EVALUATION RESULTS: DURING VISUAL INSPECTION NO MANUFACTURING ABNORMALITIES WERE NOTED. FUNCTIONALLY HAND TIGHTENED A LAB TITANIUM ADAPTER WITHOUT DIFFICULTY AND TESTED SET UNDERWATER AT 8 PSI WITH NO LEAKS OR ISSUES NOTED. THE COMPLAINT COULD NOT BE CONFIRMED IN THE LAB.

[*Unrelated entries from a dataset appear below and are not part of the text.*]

(** The events of the first part of [init_repo_dir] are neither fetches
    nor extractions. *)
Lemma after_checks_trace {PS : ParamStore} {CO : Collaborators}
    (ad : APIData) (s : state) :
  exists evs0 : list event,
    trace (after_checks ad s) = (trace s ++ evs0)%list
    /\ forallb (fun ev => negb (is_http_get ev)) evs0 = true
    /\ forallb (fun ev => negb (is_uncompress ev)) evs0 = true.
Proof.
  unfold after_checks. cbn [trace].
  destruct (creates_dir ad (world s)); eexists; (split; [reflexivity|]);
    split; reflexivity.
Qed.

(** With or without a logger, a directory that is not writable ends
    [init_repo_dir]: by the exception when there is a logger to report
    to, by the dereference of the null pointer otherwise. *)
Lemma init_repo_dir_not_writable {PS : ParamStore} {CO : Collaborators}
    (ad : APIData) (logger : logger_ptr) (s : state) :
  conflict ad (world s) = false ->
  fs_is_directory_writable (world_after_create ad (world s)) (repository ad)
  = false ->
  fst (init_repo_dir ad logger s) =
  match logger with
  | nullptr => NullDeref
  | live_logger =>
      Throw (MLLibBadParamException
               ("destination model directory " ++ repository ad
                ++ " is not writable"))
  end.
Proof.
  unfold conflict, world_after_create, creates_dir, repository.
  intros Hc Hw. unfold init_repo_dir. run.
  destruct (fs_file_exists_dir (world s) (ad_get_string ad "repository"))
    as [exists_ isDir] eqn:E.
  cbn [fst snd] in *. rewrite Hc. run.
  destruct (negb exists_ &&
            (ad_has ad "create_repository"
             && ad_get_bool ad "create_repository")); run;
    rewrite Hw; run; destruct logger; reflexivity.
Qed.
(** [n] consecutive frames [deltaTime] seconds apart with no call of
    [applyControlInputs] in between; [clock k] is [Date.now()] during
    frame number [k], counted from 0. *)
Fixpoint idleTicks (n : nat) (deltaTime : R) (clock : nat -> R)
    (e : AircraftPhysics.t) : AircraftPhysics.t :=
  match n with
  | O => e
  | S k =>
      let e := idleTicks k deltaTime clock e in
      fst (update (lastUpdateTime e + deltaTime * 1000) (clock k) e)
  end.

(** The order of section 4.2 of the specification, steps 3 to 15: the
    boundary forces first, the integration of the aircraft forces after.
    Everything else is as in [update]. *)
Definition update_boundary_first (currentTime now : R) (e : AircraftPhysics.t)
    : AircraftPhysics.t * list Notification :=
  let deltaTime := (currentTime - lastUpdateTime e) / 1000 in
  let e := AircraftPhysics.with_lastUpdateTime currentTime e in
  if Rlt_dec 0.1 deltaTime then (e, []) else
  let e := checkBoundaryStatus now e in
  let e := applyBoundaryForcesIfNeeded deltaTime e in
  let e := updateAircraftPhysics deltaTime now e in
  let notifications := notifyUpdateListeners e in
  (AircraftPhysics.with_hasUserInput false e, notifications).

(** ** Snapshots and object identity

    [this.state] is a JavaScript object whose [position], [velocity],
    [rotation], [angularVelocity], [mapPosition] and [boundaryStatus]
    properties hold references to further objects.  The store maps
    locations to objects, an object maps property names to values. *)

Module Store.
Abbreviation loc := positive (only parsing).

Inductive value : Type :=
| Num (r : R)
| Boolean (b : bool)
| Ref (l : loc).

Abbreviation object := (gmap string value) (only parsing).
Abbreviation heap := (gmap positive (gmap string value)) (only parsing).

Description of Event or Problem · 1

IN 2009, BAXTER WAS NOTIFIED FROM A NURSE THAT THE PATIENT'S CATHETER TITANIUM ADAPTER SEPARATED FROM THE PATIENT ADAPTER OF THE TRANSFER SET IN 2009, AFTER MORE THAN 2 MONTHS USE AND THE PATIENT CONTRACTED PERITONITIS. THE PATIENT RECONNECTED THE TITANIUM ADAPTER AND THE PATIENT CONNECTOR. TWO DAYS LATER, IN THE DAYTIME, HE CAME TO THE HOSPITAL. HIS UV TRANSFER SET WAS EXCHANGED TO NEW ONE. AT THAT TIME, HE HAD NO SYMPTOM (NO PERITONEAL CLOUDY EFFLUENT, NO ABDOMINAL PAIN). ON THE SAME DATE, AT NIGHT, HE HAD ABDOMINAL PAIN AND CAME TO THE HOSPITAL AGAIN. HE WAS DIAGNOSED WITH PERITONITIS. HE WAS HOSPITALIZED AND TREATED WITH ANTIBIOTICS (VANCOMYCIN AND EXACIN). THE PATIENT IS A MALE USING DIANEAL-N AND EXTRANEAL THERAPY. APPROX THREE MONTHS PRIOR TO ORIGINAL DATE, THE PATIENT BEGAN PERITONEAL DIALYSIS THERAPY. FIVE DAYS PRIOR TO ORIGINAL DATE, HE CHANGED HIS PERITONEAL DIALYSIS REGIMEN TO DIANEAL N PD-4 UV TWINBAG 2.5% 2000MILLILITERS (ML) X 3TIMES AND EXTRANEAL UV TWINBAG 2000ML X 1TIME/DAY. AS OF ORIGINAL DATE, THE PATIENT WAS NOT RECOVERED FROM THE EVENT. THE NURSE STATED THE PERITONITIS WAS SERIOUS AND NOT RELATED TO DIANEAL N OR EXTRANEAL. THE NURSE THOUGHT THAT THE PERITONITIS MIGHT BE RELATED TO THE BREAK IN ASEPTIC TECHNIQUE. THE NURSE ASKED BAXTER TO INVESTIGATE THE UV TRANSFER SET AND RESOLVE WHAT WAS THE FACT AND ROOT CAUSE. THE FOLLOWING MONTH, A NURSE STATED THAT THE PATIENT WAS DISCHARGED FROM THE HOSPITAL. TWO DAYS LATER, A PHYSICIAN STATED THE FOLLOWING: HIS ASSESSMENT ABOUT SERIOUSNESS AND CAUSALITY OF THE EVENT WAS SAME AS THE NURSE'S. THE PATIENT WAS RECOVERED FROM THE EVENT AND DISCHARGED FROM THE HOSPITAL THAT MONTH. THE PERITONEAL EFFLUENT CULTURE WAS NOT AVAILABLE. TEST RESULTS TO MRSA (METHYCILLIN-RESISTANT STAPHYLOCOCCUS AUREUS) REVEALED A NEGATIVE RESULT. THE ACTUAL SAMPLE IS AVAILABLE FOR EVALUATION.

Devices

Seq Brand Generic Product Code Manufacturer Model Lot UDI-DI
1 K883239 SET, ADMINISTRATION, FOR PERITONEAL DIALYSIS, DISPOSABLE KDJ BAXTER HEALTHCARE - MOUNTAIN HOME

Patients

Seq Age Sex Outcome Treatment
1 60 YR Hospitalization| R